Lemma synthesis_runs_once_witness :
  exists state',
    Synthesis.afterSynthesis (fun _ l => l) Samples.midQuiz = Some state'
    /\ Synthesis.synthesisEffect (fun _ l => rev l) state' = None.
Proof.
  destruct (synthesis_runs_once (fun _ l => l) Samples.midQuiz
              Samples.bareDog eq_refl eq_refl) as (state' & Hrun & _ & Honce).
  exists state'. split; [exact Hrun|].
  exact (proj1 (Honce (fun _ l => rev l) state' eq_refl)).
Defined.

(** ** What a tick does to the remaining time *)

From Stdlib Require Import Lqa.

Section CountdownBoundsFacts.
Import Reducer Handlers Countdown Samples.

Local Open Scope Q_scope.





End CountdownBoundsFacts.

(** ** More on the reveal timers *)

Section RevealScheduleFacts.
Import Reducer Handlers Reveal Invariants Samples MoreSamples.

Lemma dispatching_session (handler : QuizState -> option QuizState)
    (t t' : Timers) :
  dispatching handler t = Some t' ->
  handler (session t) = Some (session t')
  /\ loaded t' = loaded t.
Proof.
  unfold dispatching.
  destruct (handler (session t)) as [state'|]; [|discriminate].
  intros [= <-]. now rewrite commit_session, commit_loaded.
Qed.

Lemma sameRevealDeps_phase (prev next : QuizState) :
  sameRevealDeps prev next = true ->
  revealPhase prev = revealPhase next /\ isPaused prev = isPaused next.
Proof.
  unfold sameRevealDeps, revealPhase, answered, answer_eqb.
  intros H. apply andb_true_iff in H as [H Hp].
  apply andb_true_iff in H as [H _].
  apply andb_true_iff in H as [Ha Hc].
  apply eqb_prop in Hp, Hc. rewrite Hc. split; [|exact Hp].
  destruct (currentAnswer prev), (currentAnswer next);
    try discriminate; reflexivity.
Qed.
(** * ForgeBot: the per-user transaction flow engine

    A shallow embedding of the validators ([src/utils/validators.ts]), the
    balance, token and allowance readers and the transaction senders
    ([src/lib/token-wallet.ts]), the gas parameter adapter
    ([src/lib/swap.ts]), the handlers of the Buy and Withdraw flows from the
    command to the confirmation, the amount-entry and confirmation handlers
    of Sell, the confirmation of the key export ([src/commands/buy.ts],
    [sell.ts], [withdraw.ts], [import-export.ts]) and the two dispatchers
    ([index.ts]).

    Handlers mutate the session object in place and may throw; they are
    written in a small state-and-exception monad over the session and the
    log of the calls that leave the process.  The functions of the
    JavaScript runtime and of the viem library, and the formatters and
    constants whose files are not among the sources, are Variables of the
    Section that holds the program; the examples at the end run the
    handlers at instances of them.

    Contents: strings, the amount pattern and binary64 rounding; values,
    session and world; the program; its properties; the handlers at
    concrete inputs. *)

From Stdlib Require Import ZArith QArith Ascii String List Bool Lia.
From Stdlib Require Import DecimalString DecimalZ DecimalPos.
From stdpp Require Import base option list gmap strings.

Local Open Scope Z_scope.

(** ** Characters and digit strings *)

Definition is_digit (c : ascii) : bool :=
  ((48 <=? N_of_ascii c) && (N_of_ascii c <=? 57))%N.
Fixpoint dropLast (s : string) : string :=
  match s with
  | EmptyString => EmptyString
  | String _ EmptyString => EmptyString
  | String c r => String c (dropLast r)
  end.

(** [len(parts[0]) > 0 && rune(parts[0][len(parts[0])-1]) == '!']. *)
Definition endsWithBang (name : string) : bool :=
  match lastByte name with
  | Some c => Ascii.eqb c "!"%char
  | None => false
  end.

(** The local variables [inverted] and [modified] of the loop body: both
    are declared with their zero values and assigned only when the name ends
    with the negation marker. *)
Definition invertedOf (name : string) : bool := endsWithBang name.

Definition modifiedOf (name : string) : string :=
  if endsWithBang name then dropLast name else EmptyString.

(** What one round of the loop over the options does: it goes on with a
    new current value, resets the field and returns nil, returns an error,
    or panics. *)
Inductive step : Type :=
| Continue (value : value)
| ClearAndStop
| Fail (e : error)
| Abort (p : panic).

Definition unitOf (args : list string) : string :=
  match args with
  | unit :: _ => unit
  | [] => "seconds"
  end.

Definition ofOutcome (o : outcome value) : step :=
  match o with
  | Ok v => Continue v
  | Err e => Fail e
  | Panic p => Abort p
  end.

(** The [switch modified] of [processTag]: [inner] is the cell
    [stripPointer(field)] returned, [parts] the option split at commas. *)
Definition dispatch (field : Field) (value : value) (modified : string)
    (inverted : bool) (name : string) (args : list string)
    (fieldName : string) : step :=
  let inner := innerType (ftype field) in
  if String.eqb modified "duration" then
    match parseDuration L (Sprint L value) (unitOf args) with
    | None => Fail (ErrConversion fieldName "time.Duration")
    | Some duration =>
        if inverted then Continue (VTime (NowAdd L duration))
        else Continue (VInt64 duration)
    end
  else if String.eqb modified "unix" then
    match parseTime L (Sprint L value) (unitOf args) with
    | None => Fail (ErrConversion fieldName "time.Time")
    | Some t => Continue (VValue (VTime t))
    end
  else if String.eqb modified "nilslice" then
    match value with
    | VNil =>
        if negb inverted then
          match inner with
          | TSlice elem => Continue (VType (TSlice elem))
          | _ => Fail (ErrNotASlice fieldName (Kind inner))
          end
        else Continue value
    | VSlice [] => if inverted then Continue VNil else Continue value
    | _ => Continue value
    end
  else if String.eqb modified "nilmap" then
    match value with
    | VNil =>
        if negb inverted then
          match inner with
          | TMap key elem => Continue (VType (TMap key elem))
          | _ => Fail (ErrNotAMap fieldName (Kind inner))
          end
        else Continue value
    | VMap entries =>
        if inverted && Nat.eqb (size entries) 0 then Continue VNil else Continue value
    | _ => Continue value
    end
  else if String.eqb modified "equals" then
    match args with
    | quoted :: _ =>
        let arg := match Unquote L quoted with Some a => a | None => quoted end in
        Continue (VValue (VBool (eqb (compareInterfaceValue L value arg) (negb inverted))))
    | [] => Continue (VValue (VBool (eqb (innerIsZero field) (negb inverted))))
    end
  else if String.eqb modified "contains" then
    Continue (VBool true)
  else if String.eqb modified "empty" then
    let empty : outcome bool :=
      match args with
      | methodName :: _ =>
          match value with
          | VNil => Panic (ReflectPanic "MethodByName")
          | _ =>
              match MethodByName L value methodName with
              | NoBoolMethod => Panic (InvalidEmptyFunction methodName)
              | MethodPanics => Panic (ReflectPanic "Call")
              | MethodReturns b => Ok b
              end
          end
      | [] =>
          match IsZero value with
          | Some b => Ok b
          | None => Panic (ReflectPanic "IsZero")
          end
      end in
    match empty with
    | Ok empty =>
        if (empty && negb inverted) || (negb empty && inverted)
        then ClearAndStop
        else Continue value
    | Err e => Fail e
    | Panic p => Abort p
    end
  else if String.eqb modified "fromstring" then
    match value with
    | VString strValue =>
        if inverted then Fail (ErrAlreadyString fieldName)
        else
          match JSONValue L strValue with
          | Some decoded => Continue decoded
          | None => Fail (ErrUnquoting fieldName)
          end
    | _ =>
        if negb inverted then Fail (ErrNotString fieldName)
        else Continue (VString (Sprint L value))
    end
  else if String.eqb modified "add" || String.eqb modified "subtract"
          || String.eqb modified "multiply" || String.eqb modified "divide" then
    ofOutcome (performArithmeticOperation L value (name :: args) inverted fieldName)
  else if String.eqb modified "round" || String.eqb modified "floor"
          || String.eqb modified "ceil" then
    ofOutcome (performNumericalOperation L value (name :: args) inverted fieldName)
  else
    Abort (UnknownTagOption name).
◇ ◇ ◇
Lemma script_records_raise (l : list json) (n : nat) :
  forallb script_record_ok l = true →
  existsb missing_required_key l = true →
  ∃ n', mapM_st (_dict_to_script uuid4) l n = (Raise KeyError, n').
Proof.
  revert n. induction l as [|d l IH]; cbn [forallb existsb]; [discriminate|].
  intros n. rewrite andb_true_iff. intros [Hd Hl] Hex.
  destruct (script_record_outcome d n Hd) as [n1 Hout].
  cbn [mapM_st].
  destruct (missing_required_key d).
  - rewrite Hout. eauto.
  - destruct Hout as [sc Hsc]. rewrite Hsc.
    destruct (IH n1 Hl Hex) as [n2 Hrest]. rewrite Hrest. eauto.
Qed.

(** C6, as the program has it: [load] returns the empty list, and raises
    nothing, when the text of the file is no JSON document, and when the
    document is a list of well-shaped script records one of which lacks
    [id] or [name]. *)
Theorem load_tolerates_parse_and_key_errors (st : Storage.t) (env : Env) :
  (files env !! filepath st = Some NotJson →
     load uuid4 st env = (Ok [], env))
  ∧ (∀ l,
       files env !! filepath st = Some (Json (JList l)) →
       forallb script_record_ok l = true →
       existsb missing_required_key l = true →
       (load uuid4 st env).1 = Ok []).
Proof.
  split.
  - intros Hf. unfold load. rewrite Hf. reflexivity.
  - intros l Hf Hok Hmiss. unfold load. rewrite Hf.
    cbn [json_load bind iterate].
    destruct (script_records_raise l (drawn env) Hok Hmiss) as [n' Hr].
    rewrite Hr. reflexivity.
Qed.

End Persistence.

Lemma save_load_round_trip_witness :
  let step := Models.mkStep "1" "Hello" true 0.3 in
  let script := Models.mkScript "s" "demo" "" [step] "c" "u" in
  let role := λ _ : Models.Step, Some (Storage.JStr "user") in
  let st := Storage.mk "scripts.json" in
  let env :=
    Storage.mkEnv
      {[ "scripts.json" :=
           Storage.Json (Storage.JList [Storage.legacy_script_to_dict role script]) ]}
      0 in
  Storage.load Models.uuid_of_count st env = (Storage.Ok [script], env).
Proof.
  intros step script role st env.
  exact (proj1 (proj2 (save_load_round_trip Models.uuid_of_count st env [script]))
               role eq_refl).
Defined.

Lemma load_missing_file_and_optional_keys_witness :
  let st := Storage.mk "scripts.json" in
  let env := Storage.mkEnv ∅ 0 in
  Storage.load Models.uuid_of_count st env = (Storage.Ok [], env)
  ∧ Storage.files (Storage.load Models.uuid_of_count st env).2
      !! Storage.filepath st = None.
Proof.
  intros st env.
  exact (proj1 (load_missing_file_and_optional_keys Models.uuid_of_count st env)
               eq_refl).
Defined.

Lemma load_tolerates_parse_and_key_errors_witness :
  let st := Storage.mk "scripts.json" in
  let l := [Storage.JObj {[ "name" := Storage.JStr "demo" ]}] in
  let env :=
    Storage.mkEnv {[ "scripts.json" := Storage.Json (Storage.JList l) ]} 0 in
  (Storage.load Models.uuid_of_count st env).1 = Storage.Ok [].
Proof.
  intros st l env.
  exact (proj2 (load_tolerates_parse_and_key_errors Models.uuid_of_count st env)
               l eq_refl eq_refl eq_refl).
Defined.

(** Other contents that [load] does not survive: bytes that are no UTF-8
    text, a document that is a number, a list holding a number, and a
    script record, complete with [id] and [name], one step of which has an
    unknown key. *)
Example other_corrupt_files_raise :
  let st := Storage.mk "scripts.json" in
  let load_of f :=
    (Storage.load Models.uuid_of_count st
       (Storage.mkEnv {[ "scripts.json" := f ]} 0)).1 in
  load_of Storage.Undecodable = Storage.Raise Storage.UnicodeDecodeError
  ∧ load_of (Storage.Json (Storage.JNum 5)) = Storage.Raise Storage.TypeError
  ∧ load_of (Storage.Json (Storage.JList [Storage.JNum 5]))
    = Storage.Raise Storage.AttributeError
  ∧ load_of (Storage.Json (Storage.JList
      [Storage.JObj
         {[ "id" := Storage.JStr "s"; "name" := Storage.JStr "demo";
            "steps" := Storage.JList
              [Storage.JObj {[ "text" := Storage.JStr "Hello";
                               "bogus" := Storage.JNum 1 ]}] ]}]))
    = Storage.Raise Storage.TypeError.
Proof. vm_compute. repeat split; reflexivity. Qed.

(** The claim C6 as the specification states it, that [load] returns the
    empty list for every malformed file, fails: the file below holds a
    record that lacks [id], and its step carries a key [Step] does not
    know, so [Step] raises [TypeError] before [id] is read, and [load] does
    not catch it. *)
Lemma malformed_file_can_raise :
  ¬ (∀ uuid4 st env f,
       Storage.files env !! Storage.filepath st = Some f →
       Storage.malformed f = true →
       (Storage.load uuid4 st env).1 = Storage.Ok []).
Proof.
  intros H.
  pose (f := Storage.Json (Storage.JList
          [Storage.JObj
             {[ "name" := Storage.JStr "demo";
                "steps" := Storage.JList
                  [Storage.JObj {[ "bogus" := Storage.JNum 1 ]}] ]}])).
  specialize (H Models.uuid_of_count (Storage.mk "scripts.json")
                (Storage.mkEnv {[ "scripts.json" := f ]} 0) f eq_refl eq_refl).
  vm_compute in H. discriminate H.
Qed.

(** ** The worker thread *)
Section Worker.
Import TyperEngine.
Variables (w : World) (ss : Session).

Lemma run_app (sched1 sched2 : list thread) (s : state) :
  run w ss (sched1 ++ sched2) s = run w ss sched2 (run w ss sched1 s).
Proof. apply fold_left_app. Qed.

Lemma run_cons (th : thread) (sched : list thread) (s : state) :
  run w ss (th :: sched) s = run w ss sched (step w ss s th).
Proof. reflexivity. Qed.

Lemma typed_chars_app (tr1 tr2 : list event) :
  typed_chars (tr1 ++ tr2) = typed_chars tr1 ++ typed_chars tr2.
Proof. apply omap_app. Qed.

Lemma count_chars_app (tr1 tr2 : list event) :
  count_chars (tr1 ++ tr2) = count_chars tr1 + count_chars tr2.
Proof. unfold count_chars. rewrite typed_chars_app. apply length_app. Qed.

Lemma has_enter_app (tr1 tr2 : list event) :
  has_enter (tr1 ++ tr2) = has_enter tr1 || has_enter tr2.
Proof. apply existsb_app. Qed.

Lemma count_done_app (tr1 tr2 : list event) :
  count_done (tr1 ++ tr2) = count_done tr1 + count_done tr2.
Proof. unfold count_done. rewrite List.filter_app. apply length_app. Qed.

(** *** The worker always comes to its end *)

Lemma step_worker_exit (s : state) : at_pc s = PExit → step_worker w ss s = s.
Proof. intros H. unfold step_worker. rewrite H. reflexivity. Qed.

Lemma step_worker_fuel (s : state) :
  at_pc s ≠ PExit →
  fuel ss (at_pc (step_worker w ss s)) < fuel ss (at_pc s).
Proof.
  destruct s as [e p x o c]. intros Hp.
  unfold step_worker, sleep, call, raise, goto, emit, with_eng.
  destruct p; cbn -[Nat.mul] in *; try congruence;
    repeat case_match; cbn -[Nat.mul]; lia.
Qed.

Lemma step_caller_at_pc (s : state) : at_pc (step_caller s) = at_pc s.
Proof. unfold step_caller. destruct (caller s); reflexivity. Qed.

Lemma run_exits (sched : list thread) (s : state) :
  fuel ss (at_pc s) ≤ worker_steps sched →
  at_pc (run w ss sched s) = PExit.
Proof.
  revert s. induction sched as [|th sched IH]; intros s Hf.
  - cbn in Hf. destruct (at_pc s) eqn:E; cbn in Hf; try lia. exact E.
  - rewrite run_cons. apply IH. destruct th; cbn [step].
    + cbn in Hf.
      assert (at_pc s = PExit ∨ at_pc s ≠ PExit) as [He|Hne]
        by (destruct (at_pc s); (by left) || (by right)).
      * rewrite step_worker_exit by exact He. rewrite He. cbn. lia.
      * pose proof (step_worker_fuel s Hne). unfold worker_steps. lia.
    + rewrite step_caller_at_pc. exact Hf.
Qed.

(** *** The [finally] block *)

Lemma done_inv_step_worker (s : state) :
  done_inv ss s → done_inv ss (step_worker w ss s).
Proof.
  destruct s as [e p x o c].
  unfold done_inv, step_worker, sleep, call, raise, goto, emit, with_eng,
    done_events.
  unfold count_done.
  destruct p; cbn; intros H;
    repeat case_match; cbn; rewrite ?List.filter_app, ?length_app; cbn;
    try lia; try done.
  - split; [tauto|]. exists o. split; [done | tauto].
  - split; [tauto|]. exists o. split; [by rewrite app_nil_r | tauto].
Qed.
◇ ◇ ◇
REQUIRED ACTION: Go through the records line by line and count those that contain the string "token". Answer with the count alone.

WRITTEN ANSWER: 2